Actually, before my diagnosis I always believed I knew the answers:
- I would live a a long, healthy life;
- I’d “always” be there for my family;
- Of course I’d write all those books and noodle out all those questions. At some point. When I got around to it.
But these weren’t real, true answers. They were delusions – placeholders, default answers, assumptions I’d made for the life-narrative I was weaving. I was going to do this and that. My life story was going to be like this and that. After all, I’d planned it that way.
The real, true answer would have been that I had no idea what my life was going to turn out like. I had hopes, yes. Plans, yes. Dreams, yes. I knew – or thought I knew – how I wanted my life to be.

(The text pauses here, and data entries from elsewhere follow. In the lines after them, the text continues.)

(** * Dashboard "Qualité de Service" : normalisation, filters and views

    A shallow embedding of [app.py].  The program is a pandas script: a
    table is a [DataFrame] whose columns are [Series] carrying a dtype, and
    every statement of [nettoyer_donnees] and of [main] is translated to the
    corresponding operation on that model.

    Modelling conventions.
    - An int64 value is an integer of [Z], and int64 arithmetic wraps
      around at 2^63 ([wrap64]), as numpy's does.
    - A float64 value is an exact rational ([Q]); NaN is kept apart
      ([None] in a float64 column, [SNaN] in an object column).  Rounding
      and the infinities are outside the model: what is proved about the
      value of a float is stated for values that float64 holds exactly, or
      does not depend on the value.
    - The page of the model lists the elements that depend on the data;
      the fixed texts of [main] ([st.title], [st.markdown], [st.divider],
      [st.sidebar.header]) are not listed.
    - The dtypes are those [pd.read_csv] produces: int64, float64 and
      object, a text column being an object column (as in pandas before
      3.0, for which the test [dtype == object] of the script is written).
    - Strings are byte strings; the case and white-space functions of
      Python are modelled on the ASCII range.
    - The row index of a frame is positional: every Series the program
      combines comes from the same frame, so label alignment and positional
      alignment coincide.
    - Python exceptions are values of [exception]; code that may raise
      returns [exc]. *)

From Stdlib Require Import ZArith QArith Qround Lia Lqa Bool Ascii String List.
From stdpp Require Import base option list sorting gmap strings pretty.

Local Open Scope Z_scope.
Local Open Scope string_scope.

(* ===================================================================== *)
(** ** Python strings                                                     *)
(* ===================================================================== *)

Module PyStr.

(** [str.isspace] on the ASCII range: TAB..CR, FS..US and the space. *)
Definition isspace (a : ascii) : bool :=
  let n := nat_of_ascii a in
  ((9 <=? n)%nat && (n <=? 13)%nat) || ((28 <=? n)%nat && (n <=? 32)%nat).

Fixpoint lstrip (s : string) : string :=
  match s with
  | String a s' => if isspace a then lstrip s' else s
  | EmptyString => EmptyString
  end.

Definition rstrip (s : string) : string :=
  String.rev (lstrip (String.rev s)).

(** [s.strip()] *)
Definition strip (s : string) : string := rstrip (lstrip s).

Definition lower_char (a : ascii) : ascii :=
  let n := nat_of_ascii a in
  if ((65 <=? n)%nat && (n <=? 90)%nat) then ascii_of_nat (n + 32) else a.

(** [s.lower()] *)
Fixpoint lower (s : string) : string :=
  match s with
  | String a s' => String (lower_char a) (lower s')
  | EmptyString => EmptyString
  end.

(** [s.replace(old, new)] for one-character [old] and [new]. *)
Fixpoint replace (old new : ascii) (s : string) : string :=
  match s with
  | String a s' =>
      String (if Ascii.eqb a old then new else a) (replace old new s')
  | EmptyString => EmptyString
  end.

(** [s * n] : repetition. *)
Fixpoint repeat (s : string) (n : nat) : string :=
  match n with
  | O => EmptyString
  | S n' => s ++ repeat s n'
  end.

End PyStr.

(* ===================================================================== *)
(** ** Numbers as text                                                    *)
(* ===================================================================== *)

(** The Python objects a cell can hold. *)
Inductive scalar : Type :=
| SInt (z : Z)
| SFloat (q : Q)
| SStr (s : string)
| SNaN.

Module Num.

Definition digit_of (a : ascii) : option Z :=
  let n := nat_of_ascii a in
  if ((48 <=? n)%nat && (n <=? 57)%nat) then Some (Z.of_nat n - 48) else None.

(** Longest prefix of decimal digits, and what follows it. *)
Fixpoint span_digits (s : string) : list Z * string :=
  match s with
  | String a s' =>
      match digit_of a with
      | Some d => let '(ds, r) := span_digits s' in (d :: ds, r)
      | None => ([], s)
      end
  | EmptyString => ([], EmptyString)
  end.

Definition value_of (ds : list Z) : Z :=
  fold_left (fun acc d => 10 * acc + d) ds 0.

(** The white space the C number scanner skips: TAB..CR and the space. *)
Definition c_isspace (a : ascii) : bool :=
  let n := nat_of_ascii a in
  ((9 <=? n)%nat && (n <=? 13)%nat) || (n =? 32)%nat.

Fixpoint skip_space (s : string) : string :=
  match s with
  | String a s' => if c_isspace a then skip_space s' else s
  | EmptyString => EmptyString
  end.

(** An optional sign: [true] for '-'. *)
Definition take_sign (s : string) : bool * string :=
  match s with
  | String "-"%char s' => (true, s')
  | String "+"%char s' => (false, s')
  | _ => (false, s)
  end.

Definition signed (neg : bool) (z : Z) : Z := if neg then - z else z.

(** [10^e] as a rational, for any integer [e]. *)
Definition pow10 (e : Z) : Q :=
  match e with
  | Z0 => 1
  | Zpos p => inject_Z (10 ^ Zpos p)
  | Zneg p => 1 # (Z.to_pos (10 ^ Zpos p))
  end.

(** The exponent part ["e[+-]ddd"], if there is one.  [None] when an
    exponent marker is not followed by digits. *)
Definition take_exponent (s : string) : option (option Z * string) :=
  match s with
  | String a s' =>
      if (Ascii.eqb a "e" || Ascii.eqb a "E")%bool then
        let '(neg, s1) := take_sign s' in
        match span_digits s1 with
        | ([], _) => None
        | (ds, r) => Some (Some (signed neg (value_of ds)), r)
        end
      else Some (None, s)
  | EmptyString => Some (None, s)
  end.

(** What [pd.to_numeric(..., errors='coerce')] makes of one text cell:
    white space, sign, digits with an optional fractional part, an
    optional exponent, white space, end of text.  A literal with neither
    point nor exponent is an int; anything the scanner refuses is NaN
    (the text "nan" included).  The words pandas reads as infinities are
    outside the model, like the infinities themselves. *)
Definition parse (s : string) : scalar :=
  let '(neg, s1) := take_sign (skip_space s) in
  let '(ip, s2) := span_digits s1 in
  let '(point, (fp, s3)) :=
    match s2 with
    | String "."%char s' => (true, span_digits s')
    | _ => (false, ([], s2))
    end in
  match (ip ++ fp)%list with
  | [] => SNaN
  | _ =>
      match take_exponent s3 with
      | None => SNaN
      | Some (ex, s4) =>
          match skip_space s4 with
          | EmptyString =>
              match point, ex with
              | false, None => SInt (signed neg (value_of ip))
              | _, _ =>
                  let m := inject_Z (value_of (ip ++ fp)%list) in
                  let e := (default 0 ex - Z.of_nat (length fp))%Z in
                  SFloat (Qred (inject_Z (signed neg 1) * m * pow10 e))
              end
          | _ => SNaN
          end
      end
  end.

(** Digits of the fractional part of [n/d] ([0 <= n < d]), at most
    [fuel] of them. *)
Fixpoint frac_digits (fuel : nat) (n d : Z) : string :=
  match fuel with
  | O => EmptyString
  | S fuel' =>
      if (n =? 0)%Z then EmptyString
      else pretty ((10 * n) / d)%Z ++ frac_digits fuel' ((10 * n) mod d)%Z d
  end.
Definition time_Add (t : Time) (d : Z) : Time :=
  match t with
  | TimeZero => TimeZero
  | UnixNano ns => UnixNano (ns + d)
  end.

(** ** [net/url] values *)

(** [url.Values] is [map[string][]string]. *)
Abbreviation Values := (gmap string (list string)).

Definition Values_Get (v : Values) (key : string) : string :=
  match v !! key with
  | Some (x :: _) => x
  | _ => ""
  end.

Definition Values_Set (key value : string) (v : Values) : Values :=
  <[key := [value]]> v.

Definition Values_Add (key value : string) (v : Values) : Values :=
  <[key := (default [] (v !! key) ++ [value])%list]> v.

(** ** [oauth2] values *)

Record Token := {
  AccessToken : string;
  TokenType : string;
  RefreshToken : string;
  Expiry : Time;
}.

Inductive AuthStyle := AuthStyleAutoDetect | AuthStyleInParams | AuthStyleInHeader.

Record Endpoint := {
  AuthURL : string;
  TokenURL : string;
  EndpointAuthStyle : AuthStyle;
}.

Record OAuth2Config := {
  cfgClientID : string;
  cfgClientSecret : string;
  cfgEndpoint : Endpoint;
  Scopes : list string;
  RedirectURL : string;
}.

(** An [oauth2.AuthCodeOption] made by [oauth2.SetAuthURLParam]. *)
Definition AuthCodeOption : Type := string * string.
Definition SetAuthURLParam (key value : string) : AuthCodeOption := (key, value).
Definition AccessTypeOffline : AuthCodeOption := SetAuthURLParam "access_type" "offline".

(** ** Connector types *)

Record Extension := {
  IntrospectionEndpoint : string;
}.

Record Config := {
  Issuer : string;
  InsecureIssuer : string;
  ClientID : string;
  ClientSecret : string;
  RedirectURI : string;
  ConfigTenantMap : gmap string string;
  SAML2LoginURL : string;
  IAMURL : string;
  IDMURL : string;
  EnableGroupClaim : bool;
  EnableRoleClaim : bool;
  RoleAsGroupClaim : bool;
  ConfigExtension : Extension;
  BasicAuthUnsupported : option bool;
  ConfigScopes : list string;
  HostedDomains : list string;
  InsecureSkipEmailVerified : bool;
  InsecureEnableGroups : bool;
  PromptType : string;
}.

Inductive caller := createCaller | refreshCaller | exchangeCaller.

Definition caller_eqb (a b : caller) : bool :=
  match a, b with
  | createCaller, createCaller
  | refreshCaller, refreshCaller
  | exchangeCaller, exchangeCaller => true
  | _, _ => false
  end.

Record tokenResponse := {
  trScope : string;
  trAccessToken : string;
  trRefreshToken : string;
  trExpiresIn : Z;
  trTokenType : string;
  trIDToken : string;
}.

(** The fields of [HSDPConnector] that hold data; [provider], [client],
    [verifier], [logger] and [cancel] are handles on the collaborators. *)
Record HSDPConnector := {
  redirectURI : string;
  introspectURI : string;
  samlLoginURL : string;
  clientID : string;
  clientSecret : string;
  oauth2Config : OAuth2Config;
  hostedDomains : list string;
  insecureSkipEmailVerified : bool;
  enableGroupClaim : bool;
  enableRoleClaim : bool;
  roleAsGroupClaim : bool;
  promptType : string;
  tenantMap : gmap string string;
}.

Definition isSAML (c : HSDPConnector) : bool :=
  (0 <? Z.of_nat (String.length (samlLoginURL c))).
Arguments isSAML : simpl never.

(** [removeElement]: the items that differ from [elementToRemove], in order. *)
Fixpoint removeElement {T : Type} `{EqDecision T} (slice : list T) (elementToRemove : T) : list T :=
  match slice with
  | [] => []
  | item :: rest =>
      if decide (item = elementToRemove)
      then removeElement rest elementToRemove
      else item :: removeElement rest elementToRemove
  end.

(** The scope list [Open] hands to the OAuth2 configuration. *)
Definition openScopes (c : Config) : list string :=
  if (0 <? Z.of_nat (length (ConfigScopes c)))
  then (["openid"] ++ removeElement (ConfigScopes c) "federated:id")%list
  else (["openid"] ++ ["profile"; "email"; "groups"])%list.

(** The connector [Open] returns once discovery has produced [endpoint] and
    the extension claims, and the IAM client was created. *)
Definition Open (c : Config) (endpoint : Endpoint) (ext : Extension) : HSDPConnector :=
  let endpoint :=
    match BasicAuthUnsupported c with
    | Some true =>
        {| AuthURL := AuthURL endpoint; TokenURL := TokenURL endpoint;
           EndpointAuthStyle := AuthStyleInParams |}
    | _ => endpoint
    end in
  let scopes := openScopes c in
  let prompt := if String.eqb (PromptType c) "" then "consent" else PromptType c in
  {| redirectURI := RedirectURI c;
     introspectURI := IntrospectionEndpoint ext;
     samlLoginURL := SAML2LoginURL c;
     clientID := ClientID c;
     clientSecret := ClientSecret c;
     oauth2Config :=
       {| cfgClientID := ClientID c; cfgClientSecret := ClientSecret c;
          cfgEndpoint := endpoint; Scopes := scopes; RedirectURL := RedirectURI c |};
     hostedDomains := HostedDomains c;
     insecureSkipEmailVerified := InsecureSkipEmailVerified c;
     enableGroupClaim := EnableGroupClaim c;
     enableRoleClaim := EnableRoleClaim c;
     roleAsGroupClaim := RoleAsGroupClaim c;
     promptType := prompt;
     tenantMap := ConfigTenantMap c |}.

(** [iam.IntrospectResponse], with the fields the connector reads and the
    validity flag. *)
Record IntrospectResponse := {
  Active : bool;
  Sub : string;
  Username : string;
  IdentityType : string;
}.

Definition IntrospectResponse_zero : IntrospectResponse :=
  {| Active := false; Sub := ""; Username := ""; IdentityType := "" |}.

(** [connector.Identity], with the fields the connector assigns. *)
Record Identity := {
  UserID : string;
  IdUsername : string;
  Email : string;
  EmailVerified : bool;
  IdConnectorData : gobytes;
}.

Definition Identity_zero : Identity :=
  {| UserID := ""; IdUsername := ""; Email := ""; EmailVerified := false;
     IdConnectorData := None |}.

(** [connector.Scopes]. *)
Record ConnScopes := {
  OfflineAccess : bool;
  Groups : bool;
}.

(** ** The HTTP request of the SAML2 bearer exchange *)

Record HTTPRequest := {
  Method : string;
  RequestURL : string;
  BasicAuth : option (string * string);
  Header : gmap string (list string);
  Body : string;
  ContentLength : Z;
}.

Record HTTPResponse := {
  Status : string;
  StatusCode : Z;
  (** what [io.ReadAll(resp.Body)] yields *)
  BodyRead : liberror + list byte;
}.

Definition http_StatusOK : Z := 200.

Definition stringOf (b : gobytes) : string :=
  match b with
  | None => ""
  | Some bs => String.string_of_list_byte bs
  end.

(** ** Errors

    One constructor for each error the connector builds; the cause of a
    wrapped library error is kept. *)
Inductive error :=
| ErrCallbackMismatch (callbackURL configured : string)
    (* expected callback URL %q did not match the URL in the config %q *)
| ErrInvalidSAMLLoginURL (cause : liberror)     (* invalid SAML2 login URL: %w *)
| OAuth2Error (err errorDescription : string)   (* &oauth2Error{...} *)
| ErrUpstream (cause : liberror)                (* err of doRequest or io.ReadAll, as it is *)
| ErrTokenStatus (status : string) (body : list byte)   (* %s: %s *)
| ErrTokenResponse (cause : liberror)           (* hsdp: failed to token response: %v *)
| ErrGetToken (cause : liberror)                (* oidc: failed to get token: %v *)
| ErrUnmarshalConnectorData (cause : liberror)  (* oidc: failed to unmarshal connector data: %v *)
| ErrRefreshToken (cause : liberror)            (* oidc: failed to get refresh token: %v *)
| ErrUserInfo (cause : liberror)                (* hsdp: error loading userinfo: %v *)
| ErrDecodeClaims (cause : liberror)            (* hsdp: failed to decode userinfo claims: %v *)
| ErrIntrospect (cause : liberror)              (* hsdp: introspect failed: %w *)
| ErrMissingEmailClaim                          (* missing "email" claim *)
| ErrUnexpectedHD (hostedDomain : string)       (* hsdp: unexpected hd claim %v *)
| ErrEncodeConnectorData (cause : liberror).    (* oidc: failed to encode connector data: %v *)

(** The [Error] method of [oauth2Error]. *)
Definition oauth2Error_Error (err errorDescription : string) : string :=
  if String.eqb errorDescription "" then err
  else err ++ ": " ++ errorDescription.

(** What a Go function returning [(A, error)] does: it returns both
    components, or it panics. *)
Inductive outcome (A : Type) :=
| Returned (value : A) (err : option error)
| Panicked.
Arguments Returned {A} value err.
Arguments Panicked {A}.

(** ** Collaborators *)

(** The types the collaborators bring with them. *)
Class Carriers := {
  (** the state of everything outside the connector *)
  World : Type;
  (** [context.Context] *)
  Ctx : Type;
  (** [iam.Profile] and its zero value *)
  Profile : Type;
  Profile_zero : Profile;
  (** [*oidc.UserInfo] *)
  UserInfo : Type;
  (** the fields of [url.URL] other than [RawQuery] *)
  URLRest : Type;
}.

Section Types.
Context {carriers : Carriers}.

Record URL := {
  Rest : URLRest;
  RawQuery : string;
}.

Definition URL_withRawQuery (u : URL) (q : string) : URL :=
  {| Rest := Rest u; RawQuery := q |}.

(** The parts of [*http.Request] the connector reads: [r.Context()] and
    [r.URL]. *)
Record Request := {
  ReqContext : Ctx;
  ReqURL : URL;
}.

(** [ConnectorData] stores information for sessions authenticated by this
    connector. *)
Record ConnectorData := {
  cdRefreshToken : gobytes;
  cdAccessToken : gobytes;
  cdAssertion : gobytes;
  cdGroups : list string;
  cdTrustedIDPOrg : string;
  cdAudienceTrustMap : gmap string string;
  cdTenantMap : gmap string string;
  cdIntrospect : IntrospectResponse;
  cdUser : Profile;
}.

(** [ConnectorData{}] *)
Definition ConnectorData_zero : ConnectorData :=
  {| cdRefreshToken := None; cdAccessToken := None; cdAssertion := None;
     cdGroups := []; cdTrustedIDPOrg := "";
     cdAudienceTrustMap := ∅; cdTenantMap := ∅;
     cdIntrospect := IntrospectResponse_zero; cdUser := Profile_zero |}.

Definition set_Assertion (v : gobytes) (cd : ConnectorData) : ConnectorData :=
  {| cdRefreshToken := cdRefreshToken cd; cdAccessToken := cdAccessToken cd;
     cdAssertion := v;
     cdGroups := cdGroups cd; cdTrustedIDPOrg := cdTrustedIDPOrg cd;
     cdAudienceTrustMap := cdAudienceTrustMap cd; cdTenantMap := cdTenantMap cd;
     cdIntrospect := cdIntrospect cd; cdUser := cdUser cd |}.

I lived secure in the happy illusion that I controlled far more about my life than I actually did.
Then I was diagnosed with brain cancer. And I learned that the real, true answer is that I have very little control over what my life will look like – or how long it will be.
The reality is that life is a gift. Each and every moment. There are no promises. No guarantees. Just the moment. Just the gift.
After we live for awhile, we start taking the gift for granted – we begin assuming that the next moment (and the next and the next) will always be there. This is a faulty assumption. It won’t always be there.
But it is there right now. So I’m focusing on now. It’s what I’ve got, and I’m going to take advantage of it while it is here.
And you know what? Thinking about it that way makes me truly grateful to have it.